Mental Health Affairs

In the summer of 2008, mid-July, I was ready for discharge from Binghamton State Psychiatric Center. Of course, readiness for discharge from a state hospital by no means signals the completion of the healing process, but it does set the stage for what would become a decade of recovery. In July of 2008, the psychosis was beginning to lift, and the mania was controlled or in partial remission. On a personal level, I was ready to pick up the pieces from where I left off and begin the transition back home in Westchester.

For most of the hospitalization process, I was too disoriented and unfamiliar with the state hospital setting to really plan for my discharge. In fact, for most of my time in Greater Binghamton, I had given notes to the charge nurse to request my release from the hospital to a group home. There were many plans in the hospital during the summer that went nowhere. I requested my discharge back to the community several times, with an understanding that I would have to stand a competency trial. Each time, the doctors were quick to inform my family I would not pass the competency hearing.

With all these fragmented plans, I moved forward with my discharge back to my hometown or county of residence. This seemed like the most problem-free plan to date and certainly would be the most beneficial for me to recuperate in my parent’s home, far away from the madness of the earlier year. I was skeptical, however, given the state of relations between my family and myself at the time. A year of paranoia, fear, and irrationality had gotten the better of me and my relationship with my parents. Given that I had no other natural choice for surviving, given my shaky mental status, I agreed to this plan.

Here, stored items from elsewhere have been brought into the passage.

(* ===== verification/Hybrid.v ===== *)
(** * Hybrid signatures ([src/hybrid.rs])

    Ed25519 and ML-DSA-65 over one tagged digest, and batches of digests under
    one signature. ML-DSA is a parameter, as Ed25519 is: a signing key is its
    seed, keys and signatures are their FIPS 204 encodings. *)

From Stdlib Require Import String.
From S2P Require Import Prelude Bytes Crypto Merkle MerkleTrees MerkleProps MerkleCache.
#[local] Open Scope Z_scope.

(** The crate [ml_dsa]: [ml_decode_ok] says that a signature's encoding
    decodes. Signing may fail; what it returns verifies under the same
    context. *)
Class MlDsa := {
  ml_verifying_key : list Z -> list Z;
  ml_sign : list Z -> list Z -> list Z -> option (list Z);
  ml_decode_ok : list Z -> bool;
  ml_verify : list Z -> list Z -> list Z -> list Z -> bool;
  ml_verifying_key_length : forall seed, length (ml_verifying_key seed) = Z.to_nat 1952;
  ml_sign_length : forall seed m ctx sig, ml_sign seed m ctx = Some sig -> length sig = Z.to_nat 3309;
  ml_sign_decodes : forall seed m ctx sig, ml_sign seed m ctx = Some sig -> ml_decode_ok sig = true;
  ml_verify_sign : forall seed m ctx sig, ml_sign seed m ctx = Some sig ->
    ml_verify (ml_verifying_key seed) m ctx sig = true
}.

Definition HYBRID_TAG : list Z := string_bytes "calyhyb1".
Definition ML_DSA_CONTEXT : list Z := string_bytes "calybris".
Definition BATCH_TAG : list Z := string_bytes "calyhbt1".

Inductive HybridError :=
| MalformedEd25519
| MalformedMlDsa
| Ed25519Invalid
| MlDsaInvalid
| SigningFailed
| EmptyBatch
| NotInBatch.

Record HybridPublicKey := mkHybridPublicKey { hp_ed25519 : list Z; hp_ml_dsa_65 : list Z }.
Record HybridSignature := mkHybridSignature { hs_ed25519 : list Z; hs_ml_dsa_65 : list Z }.
Record HybridSigner := mkHybridSigner { hk_ed25519 : list Z; hk_ml_dsa : list Z }.
Record BatchSignature := mkBatchSignature { bt_size : Z; bt_root : Hash; bt_signature : HybridSignature }.
Record BatchItem := mkBatchItem { bi_index : Z; bi_proof : list Hash }.
Record VerifiedBatch := mkVerifiedBatch { vb_batch : BatchSignature }.

Definition message (digest : list Z) : list Z := HYBRID_TAG ++ digest.

Definition from_seeds (ed25519_seed ml_dsa_seed : list Z) : HybridSigner := mkHybridSigner ed25519_seed ml_dsa_seed.

Section hybrid.
Context {HF : HashFunctions} {ED : Ed25519} {ML : MlDsa}.

Definition public_key (self : HybridSigner) : HybridPublicKey :=
  mkHybridPublicKey (verifying_key (hk_ed25519 self)) (ml_verifying_key (hk_ml_dsa self)).

Definition sign (self : HybridSigner) (digest : list Z) : result HybridError HybridSignature :=
  let m := message digest in
  let ed := ed_sign (hk_ed25519 self) m in
  pq ← ok_or (ml_sign (hk_ml_dsa self) m ML_DSA_CONTEXT) SigningFailed;
  Ok (mkHybridSignature ed pq).

Definition verify (public : HybridPublicKey) (digest : list Z) (sig : HybridSignature) : result HybridError unit :=
  let m := message digest in
  _ ← refuse_if (negb (public_key_ok (hp_ed25519 public))) MalformedEd25519;
  _ ← refuse_if (negb (Nat.eqb (length (hs_ed25519 sig)) 64)) MalformedEd25519;
  _ ← refuse_if (negb (verify_strict (hp_ed25519 public) m (hs_ed25519 sig))) Ed25519Invalid;
  _ ← refuse_if (negb (Nat.eqb (length (hp_ml_dsa_65 public)) (Z.to_nat 1952))) MalformedMlDsa;
  _ ← refuse_if (negb (Nat.eqb (length (hs_ml_dsa_65 sig)) (Z.to_nat 3309))) MalformedMlDsa;
  _ ← refuse_if (negb (ml_decode_ok (hs_ml_dsa_65 sig))) MalformedMlDsa;
  if ml_verify (hp_ml_dsa_65 public) m ML_DSA_CONTEXT (hs_ml_dsa_65 sig) then Ok tt else Err MlDsaInvalid.

(** ** Batches *)

Definition batch_message (size : Z) (root : Hash) : list Z := BATCH_TAG ++ be_bytes 8 size ++ root.
Definition batch_digest (size : Z) (root : Hash) : list Z := sha256 (batch_message size root).

(** [enumerate] from [i]. *)
Fixpoint items_from (i : Z) (proofs : list (list Hash)) : list BatchItem :=
  match proofs with
  | [] => []
  | proof :: proofs' => mkBatchItem i proof :: items_from (i + 1) proofs'
  end.

Definition sign_batch (self : HybridSigner) (digests : list (list Z))
    : result HybridError (BatchSignature * list BatchItem) :=
  _ ← refuse_if (Nat.eqb (length digests) 0) EmptyBatch;
  let leaves := map leaf_hash digests in
  let size := Z.of_nat (length leaves) in
  let root := root_of leaves in
  signature ← sign self (batch_digest size root);
  let items := items_from 0 (all_inclusion_proofs leaves) in
  Ok (mkBatchSignature size root signature, items).

Definition verify_item (self : VerifiedBatch) (digest : list Z) (item : BatchItem) : result HybridError unit :=
  let head := mkTreeHead (bt_size (vb_batch self)) (bt_root (vb_batch self)) in
  map_err (fun _ => NotInBatch) (verify_inclusion head (bi_index item) (leaf_hash digest) (bi_proof item)).

Definition verify_batch (public : HybridPublicKey) (batch : BatchSignature) : result HybridError VerifiedBatch :=
  _ ← refuse_if (bt_size batch =? 0) EmptyBatch;
  _ ← verify public (batch_digest (bt_size batch) (bt_root batch)) (bt_signature batch);
  Ok (mkVerifiedBatch batch).

Definition verify_batch_item (public : HybridPublicKey) (digest : list Z) (item : BatchItem) (batch : BatchSignature)
    : result HybridError unit :=
  b ← verify_batch public batch; verify_item b digest item.

(** ** Theory *)

(** A hybrid signature needs both halves. *)
Lemma verify_Ok public digest sig : verify public digest sig = Ok tt <->
  (public_key_ok (hp_ed25519 public) = true /\ length (hs_ed25519 sig) = 64%nat /\
   verify_strict (hp_ed25519 public) (message digest) (hs_ed25519 sig) = true) /\
  (length (hp_ml_dsa_65 public) = Z.to_nat 1952 /\ length (hs_ml_dsa_65 sig) = Z.to_nat 3309 /\
   ml_decode_ok (hs_ml_dsa_65 sig) = true /\
   ml_verify (hp_ml_dsa_65 public) (message digest) ML_DSA_CONTEXT (hs_ml_dsa_65 sig) = true).
Proof.
  unfold verify. destruct (public_key_ok (hp_ed25519 public)); cbn [negb refuse_if mbind result_bind]; [|naive_solver].
  destruct (Nat.eqb_spec (length (hs_ed25519 sig)) 64); cbn [negb refuse_if mbind result_bind]; [|naive_solver].
  destruct (verify_strict _ _ _); cbn [negb refuse_if mbind result_bind]; [|naive_solver].
  destruct (Nat.eqb_spec (length (hp_ml_dsa_65 public)) (Z.to_nat 1952)); cbn [negb refuse_if mbind result_bind]; [|naive_solver].
  destruct (Nat.eqb_spec (length (hs_ml_dsa_65 sig)) (Z.to_nat 3309)); cbn [negb refuse_if mbind result_bind]; [|naive_solver].
  destruct (ml_decode_ok _); cbn [negb refuse_if mbind result_bind]; [|naive_solver].
  destruct (ml_verify _ _ _ _); naive_solver.
Qed.

Lemma sign_verifies signer digest sig : sign signer digest = Ok sig -> verify (public_key signer) digest sig = Ok tt.
Proof.
  unfold sign. destruct (ml_sign _ _ _) as [pq|] eqn:E; cbn [ok_or mbind result_bind]; [|done]. intros [= <-]. apply verify_Ok.
  cbn [public_key hp_ed25519 hp_ml_dsa_65 hs_ed25519 hs_ml_dsa_65]. split.
  - split_and!; [apply verifying_key_ok|apply ed_sign_length|apply verify_strict_sign].
  - split_and!; [apply ml_verifying_key_length|by eapply ml_sign_length|by eapply ml_sign_decodes|by apply ml_verify_sign].
Qed.

Lemma items_from_lookup proofs : forall i k, items_from i proofs !! k = mkBatchItem (i + Z.of_nat k) <$> proofs !! k.
Proof.
  induction proofs as [|p proofs IH]; intros i [|k]; cbn [items_from]; try done.
  - cbn. do 2 f_equal. lia.
  - cbn [lookup list_lookup]. rewrite IH. do 2 f_equal. lia.
Qed.

Lemma leaf_hash_is_hash m : is_hash (leaf_hash m).
Proof. apply sha256_length. Qed.

Lemma batch_leaves_ok ds : Z.of_nat (length ds) <= umax 64 -> leaf_hashes_ok (map leaf_hash ds).
Proof.
  intros H. split; [unfold size_of; by rewrite length_map|]. apply list.Forall_forall.
  intros h (m & -> & _)%list_elem_of_fmap. apply leaf_hash_is_hash.
Qed.

(** Every digest of a signed batch verifies as the item at its place, with one
    item per digest; signing refuses only an empty batch or a failure of the
    ML-DSA signer. *)
Theorem signed_batch_verifies signer digests : Z.of_nat (length digests) <= umax 64 ->
  match sign_batch signer digests with
  | Ok (batch, items) => length items = length digests /\ bt_size batch = Z.of_nat (length digests) /\
      (forall k digest, digests !! k = Some digest -> exists item, items !! k = Some item /\ bi_index item = Z.of_nat k /\
         verify_batch_item (public_key signer) digest item batch = Ok tt)
  | Err EmptyBatch => digests = []
  | Err e => e = SigningFailed /\ digests <> []
  end.
Proof.
  intros Hn. unfold sign_batch. destruct digests as [|d0 ds0]; [done|]. cbn [length Nat.eqb refuse_if mbind result_bind].
  set (ds := d0 :: ds0) in *. rewrite length_map. set (root := root_of (map leaf_hash ds)). change (S (length ds0)) with (length ds).
  destruct (sign signer (batch_digest (Z.of_nat (length ds)) root)) as [sig|e] eqn:E; cbn [mbind result_bind].
  2: { unfold sign in E. destruct (ml_sign _ _ _); [done|]. by injection E as <-. }
  assert (forall k, items_from 0 (all_inclusion_proofs (map leaf_hash ds)) !! k =
    (fun i => mkBatchItem i (path i (map leaf_hash ds))) <$> seqZ 0 (Z.of_nat (length ds)) !! k) as Hi.
  { intros k. rewrite items_from_lookup, all_proofs_paths, list_lookup_fmap. unfold size_of. rewrite length_map.
    destruct (seqZ 0 (Z.of_nat (length ds)) !! k) as [z|] eqn:Ek; cbn; [|done]. apply lookup_seqZ in Ek as [-> _]. done. }
  split_and!; [|done|].
  - assert (forall i l, length (items_from i l) = length l) as -> by (intros i l; revert i; induction l; intros; cbn; [done|by rewrite IHl]).
    rewrite all_proofs_paths, length_map, length_seqZ. unfold size_of. rewrite length_map. lia.
  - intros k digest Hk. pose proof (lookup_lt_Some _ _ _ Hk) as Hlt. exists (mkBatchItem (Z.of_nat k) (path (Z.of_nat k) (map leaf_hash ds))).
    split_and!; [|done|].
    { rewrite Hi. assert (seqZ 0 (Z.of_nat (length ds)) !! k = Some (Z.of_nat k)) as -> by (apply lookup_seqZ; lia). done. }
    unfold verify_batch_item, verify_batch. cbn [bt_size bt_root bt_signature].
    rewrite (proj2 (Z.eqb_neq (Z.of_nat (length ds)) 0)) by (unfold ds; cbn; lia). cbn [refuse_if mbind result_bind].
    rewrite (sign_verifies _ _ _ E). cbn [mbind result_bind]. unfold verify_item. cbn [vb_batch bt_size bt_root bi_index bi_proof].
    assert (map leaf_hash ds !! Z.to_nat (Z.of_nat k) = Some (leaf_hash digest)) as Hl by (rewrite Nat2Z.id, list_lookup_fmap, Hk; done).
    assert (size_of (map leaf_hash ds) = Z.of_nat (length ds)) as Es by (unfold size_of; by rewrite length_map).
    assert (mkTreeHead (Z.of_nat (length ds)) root = head_of (map leaf_hash ds)) as -> by (unfold head_of; by rewrite Es).
    rewrite path_verifies; [done|lia|lia|done].
Qed.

On the day of discharge, I was sitting in the treatment mall, as it is called in the state psychiatric centers, where everyone goes for therapy and other programs during the day time. Today, I had no further treatment at the hospital. Instead, I waited for my family to pick me up. Before leaving the hospital, I signed my discharge plan and was given five dollars, the standard issue for people leaving the hospital and starting their lives over again.

At that very moment, the doors to the treatment mall opened, and I felt like a prisoner being released from the state jailhouse. I walked through the doors, out past security, and continued walking outside, where my family had the car parked. There was no ceremony upon release, no ritual to complete, just a self-directed motion to the parking lot and ultimately down the “hill,” as it was called by the locals in the community.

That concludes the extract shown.